_WORK ITEM:_ Lines with the string "TypeMismatch" must each be copied from the listing.

_AVAILABLE DATA:_
"""
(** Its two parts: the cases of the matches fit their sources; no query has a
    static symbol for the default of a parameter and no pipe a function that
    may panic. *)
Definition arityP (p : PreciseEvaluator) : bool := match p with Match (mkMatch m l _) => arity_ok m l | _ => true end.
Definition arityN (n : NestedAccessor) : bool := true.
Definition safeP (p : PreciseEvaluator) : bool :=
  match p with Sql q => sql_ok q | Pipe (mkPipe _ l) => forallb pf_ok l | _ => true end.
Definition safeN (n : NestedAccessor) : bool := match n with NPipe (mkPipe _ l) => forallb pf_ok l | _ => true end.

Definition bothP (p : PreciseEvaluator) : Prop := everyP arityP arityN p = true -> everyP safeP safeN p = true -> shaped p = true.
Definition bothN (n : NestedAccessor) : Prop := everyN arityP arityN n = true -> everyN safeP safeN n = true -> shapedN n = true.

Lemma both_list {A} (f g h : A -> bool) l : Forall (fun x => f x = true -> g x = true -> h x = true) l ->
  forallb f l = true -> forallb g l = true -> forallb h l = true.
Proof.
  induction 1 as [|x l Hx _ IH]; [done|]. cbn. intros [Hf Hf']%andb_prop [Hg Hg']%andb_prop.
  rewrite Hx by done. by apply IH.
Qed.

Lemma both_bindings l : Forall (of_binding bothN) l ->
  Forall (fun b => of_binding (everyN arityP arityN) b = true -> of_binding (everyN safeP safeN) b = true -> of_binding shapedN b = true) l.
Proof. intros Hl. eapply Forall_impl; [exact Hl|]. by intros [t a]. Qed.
"""
"""
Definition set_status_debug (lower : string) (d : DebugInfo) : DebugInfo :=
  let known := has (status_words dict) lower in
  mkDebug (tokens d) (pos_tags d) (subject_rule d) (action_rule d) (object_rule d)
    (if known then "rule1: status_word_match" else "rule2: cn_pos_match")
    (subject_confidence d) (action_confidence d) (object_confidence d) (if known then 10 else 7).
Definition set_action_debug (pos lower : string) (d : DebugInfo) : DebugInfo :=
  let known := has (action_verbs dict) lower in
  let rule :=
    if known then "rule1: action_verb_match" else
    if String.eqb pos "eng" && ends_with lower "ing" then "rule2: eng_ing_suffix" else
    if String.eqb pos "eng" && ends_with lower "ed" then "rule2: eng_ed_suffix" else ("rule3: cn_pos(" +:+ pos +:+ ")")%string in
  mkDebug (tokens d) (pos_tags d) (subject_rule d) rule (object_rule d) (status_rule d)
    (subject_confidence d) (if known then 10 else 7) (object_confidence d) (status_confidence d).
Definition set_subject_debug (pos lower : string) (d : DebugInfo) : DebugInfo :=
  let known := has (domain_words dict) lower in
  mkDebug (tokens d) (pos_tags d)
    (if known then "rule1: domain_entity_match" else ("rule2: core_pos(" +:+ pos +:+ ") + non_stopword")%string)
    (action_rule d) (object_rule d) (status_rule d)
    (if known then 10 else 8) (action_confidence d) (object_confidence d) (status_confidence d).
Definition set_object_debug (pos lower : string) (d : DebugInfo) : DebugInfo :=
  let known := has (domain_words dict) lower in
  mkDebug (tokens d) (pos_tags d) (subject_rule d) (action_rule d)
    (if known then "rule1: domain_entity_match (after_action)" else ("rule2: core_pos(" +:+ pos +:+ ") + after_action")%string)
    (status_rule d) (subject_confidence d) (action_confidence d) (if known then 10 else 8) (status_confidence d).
"""
"""
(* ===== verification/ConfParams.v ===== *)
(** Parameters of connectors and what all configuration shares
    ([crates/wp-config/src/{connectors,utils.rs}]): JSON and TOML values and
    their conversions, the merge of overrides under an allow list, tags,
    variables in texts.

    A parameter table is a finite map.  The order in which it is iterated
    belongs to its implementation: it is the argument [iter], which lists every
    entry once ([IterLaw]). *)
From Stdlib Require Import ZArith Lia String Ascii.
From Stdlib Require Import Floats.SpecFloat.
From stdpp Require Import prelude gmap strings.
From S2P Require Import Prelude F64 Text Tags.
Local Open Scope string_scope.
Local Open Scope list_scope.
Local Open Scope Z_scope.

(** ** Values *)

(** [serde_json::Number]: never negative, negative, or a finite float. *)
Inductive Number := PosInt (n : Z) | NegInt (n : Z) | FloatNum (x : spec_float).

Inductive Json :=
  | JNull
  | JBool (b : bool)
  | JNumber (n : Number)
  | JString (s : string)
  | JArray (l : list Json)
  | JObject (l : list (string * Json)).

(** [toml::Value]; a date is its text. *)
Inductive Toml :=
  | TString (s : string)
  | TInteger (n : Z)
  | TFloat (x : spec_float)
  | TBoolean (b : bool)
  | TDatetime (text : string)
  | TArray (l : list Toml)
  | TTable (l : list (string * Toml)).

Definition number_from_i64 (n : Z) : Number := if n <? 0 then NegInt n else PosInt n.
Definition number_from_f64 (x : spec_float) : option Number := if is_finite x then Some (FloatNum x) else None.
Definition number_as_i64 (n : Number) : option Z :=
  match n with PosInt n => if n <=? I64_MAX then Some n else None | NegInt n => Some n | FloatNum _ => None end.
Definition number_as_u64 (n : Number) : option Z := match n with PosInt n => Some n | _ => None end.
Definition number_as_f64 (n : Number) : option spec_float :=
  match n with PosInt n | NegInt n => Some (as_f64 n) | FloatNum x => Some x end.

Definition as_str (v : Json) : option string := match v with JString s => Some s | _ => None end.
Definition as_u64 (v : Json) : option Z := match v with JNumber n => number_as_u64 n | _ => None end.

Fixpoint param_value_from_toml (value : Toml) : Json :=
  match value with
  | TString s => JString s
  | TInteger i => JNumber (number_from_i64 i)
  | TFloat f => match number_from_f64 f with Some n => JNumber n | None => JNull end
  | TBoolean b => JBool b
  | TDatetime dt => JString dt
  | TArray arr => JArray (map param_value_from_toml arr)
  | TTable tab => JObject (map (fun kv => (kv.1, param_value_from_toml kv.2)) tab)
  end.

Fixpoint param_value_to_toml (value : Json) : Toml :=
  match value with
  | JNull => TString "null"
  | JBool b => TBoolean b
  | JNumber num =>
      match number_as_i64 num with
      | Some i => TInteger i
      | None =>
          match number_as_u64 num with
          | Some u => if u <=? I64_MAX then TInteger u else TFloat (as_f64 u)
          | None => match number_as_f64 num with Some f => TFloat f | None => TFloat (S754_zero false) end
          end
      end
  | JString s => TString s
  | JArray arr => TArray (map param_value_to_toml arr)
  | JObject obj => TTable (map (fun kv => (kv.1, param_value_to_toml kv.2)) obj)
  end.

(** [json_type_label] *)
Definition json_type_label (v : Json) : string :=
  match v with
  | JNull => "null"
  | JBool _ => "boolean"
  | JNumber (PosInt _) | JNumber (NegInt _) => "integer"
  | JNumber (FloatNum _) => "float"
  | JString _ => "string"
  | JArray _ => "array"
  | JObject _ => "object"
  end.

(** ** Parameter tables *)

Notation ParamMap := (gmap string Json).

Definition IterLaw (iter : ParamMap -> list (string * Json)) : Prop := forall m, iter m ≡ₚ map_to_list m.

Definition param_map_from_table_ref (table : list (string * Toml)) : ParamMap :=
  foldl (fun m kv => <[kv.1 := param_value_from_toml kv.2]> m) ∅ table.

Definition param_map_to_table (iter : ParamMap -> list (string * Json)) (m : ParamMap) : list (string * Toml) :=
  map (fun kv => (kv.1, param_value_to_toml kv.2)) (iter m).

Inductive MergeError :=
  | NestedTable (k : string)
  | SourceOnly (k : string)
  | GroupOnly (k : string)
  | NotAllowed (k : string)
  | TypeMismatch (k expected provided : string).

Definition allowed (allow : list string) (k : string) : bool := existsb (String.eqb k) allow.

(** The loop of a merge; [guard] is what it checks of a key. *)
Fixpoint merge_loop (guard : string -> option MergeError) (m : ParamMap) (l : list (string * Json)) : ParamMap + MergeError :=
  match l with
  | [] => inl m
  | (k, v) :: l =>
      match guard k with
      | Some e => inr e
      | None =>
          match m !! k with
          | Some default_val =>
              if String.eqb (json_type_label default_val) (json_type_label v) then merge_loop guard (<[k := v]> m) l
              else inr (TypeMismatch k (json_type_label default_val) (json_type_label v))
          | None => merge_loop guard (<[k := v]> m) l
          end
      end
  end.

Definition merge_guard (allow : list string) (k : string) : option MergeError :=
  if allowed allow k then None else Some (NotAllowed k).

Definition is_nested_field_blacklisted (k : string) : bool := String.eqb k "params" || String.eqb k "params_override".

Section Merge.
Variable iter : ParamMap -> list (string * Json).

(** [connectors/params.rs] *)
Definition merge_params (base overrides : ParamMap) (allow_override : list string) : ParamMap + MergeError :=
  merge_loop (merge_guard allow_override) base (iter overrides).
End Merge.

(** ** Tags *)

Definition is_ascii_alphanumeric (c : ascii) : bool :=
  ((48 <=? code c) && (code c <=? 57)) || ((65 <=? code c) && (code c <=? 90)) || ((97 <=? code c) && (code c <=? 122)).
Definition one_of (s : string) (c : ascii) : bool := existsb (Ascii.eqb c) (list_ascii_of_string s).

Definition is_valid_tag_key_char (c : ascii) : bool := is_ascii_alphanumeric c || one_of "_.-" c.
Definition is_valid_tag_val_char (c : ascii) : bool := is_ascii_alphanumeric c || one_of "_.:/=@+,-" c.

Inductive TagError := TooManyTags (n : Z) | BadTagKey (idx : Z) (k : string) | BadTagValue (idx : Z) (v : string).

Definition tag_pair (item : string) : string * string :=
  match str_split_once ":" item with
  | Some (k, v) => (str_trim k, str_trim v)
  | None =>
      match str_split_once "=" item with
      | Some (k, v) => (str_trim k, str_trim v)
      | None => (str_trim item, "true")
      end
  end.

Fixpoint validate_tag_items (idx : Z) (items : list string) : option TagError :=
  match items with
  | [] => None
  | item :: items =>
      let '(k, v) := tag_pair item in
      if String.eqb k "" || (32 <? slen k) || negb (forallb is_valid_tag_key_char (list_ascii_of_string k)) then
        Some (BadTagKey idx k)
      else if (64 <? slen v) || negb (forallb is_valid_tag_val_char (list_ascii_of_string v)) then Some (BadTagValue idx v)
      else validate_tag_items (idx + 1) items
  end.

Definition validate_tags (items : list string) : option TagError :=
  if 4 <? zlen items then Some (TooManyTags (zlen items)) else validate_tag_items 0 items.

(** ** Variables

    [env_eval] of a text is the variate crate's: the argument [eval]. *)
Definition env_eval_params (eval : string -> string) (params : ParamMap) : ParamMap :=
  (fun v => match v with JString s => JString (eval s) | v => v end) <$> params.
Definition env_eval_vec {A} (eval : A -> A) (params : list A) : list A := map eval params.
"""
_SOLUTION TO THIS TASK:_
  | TypeMismatch (k expected provided : string).
              else inr (TypeMismatch k (json_type_label default_val) (json_type_label v))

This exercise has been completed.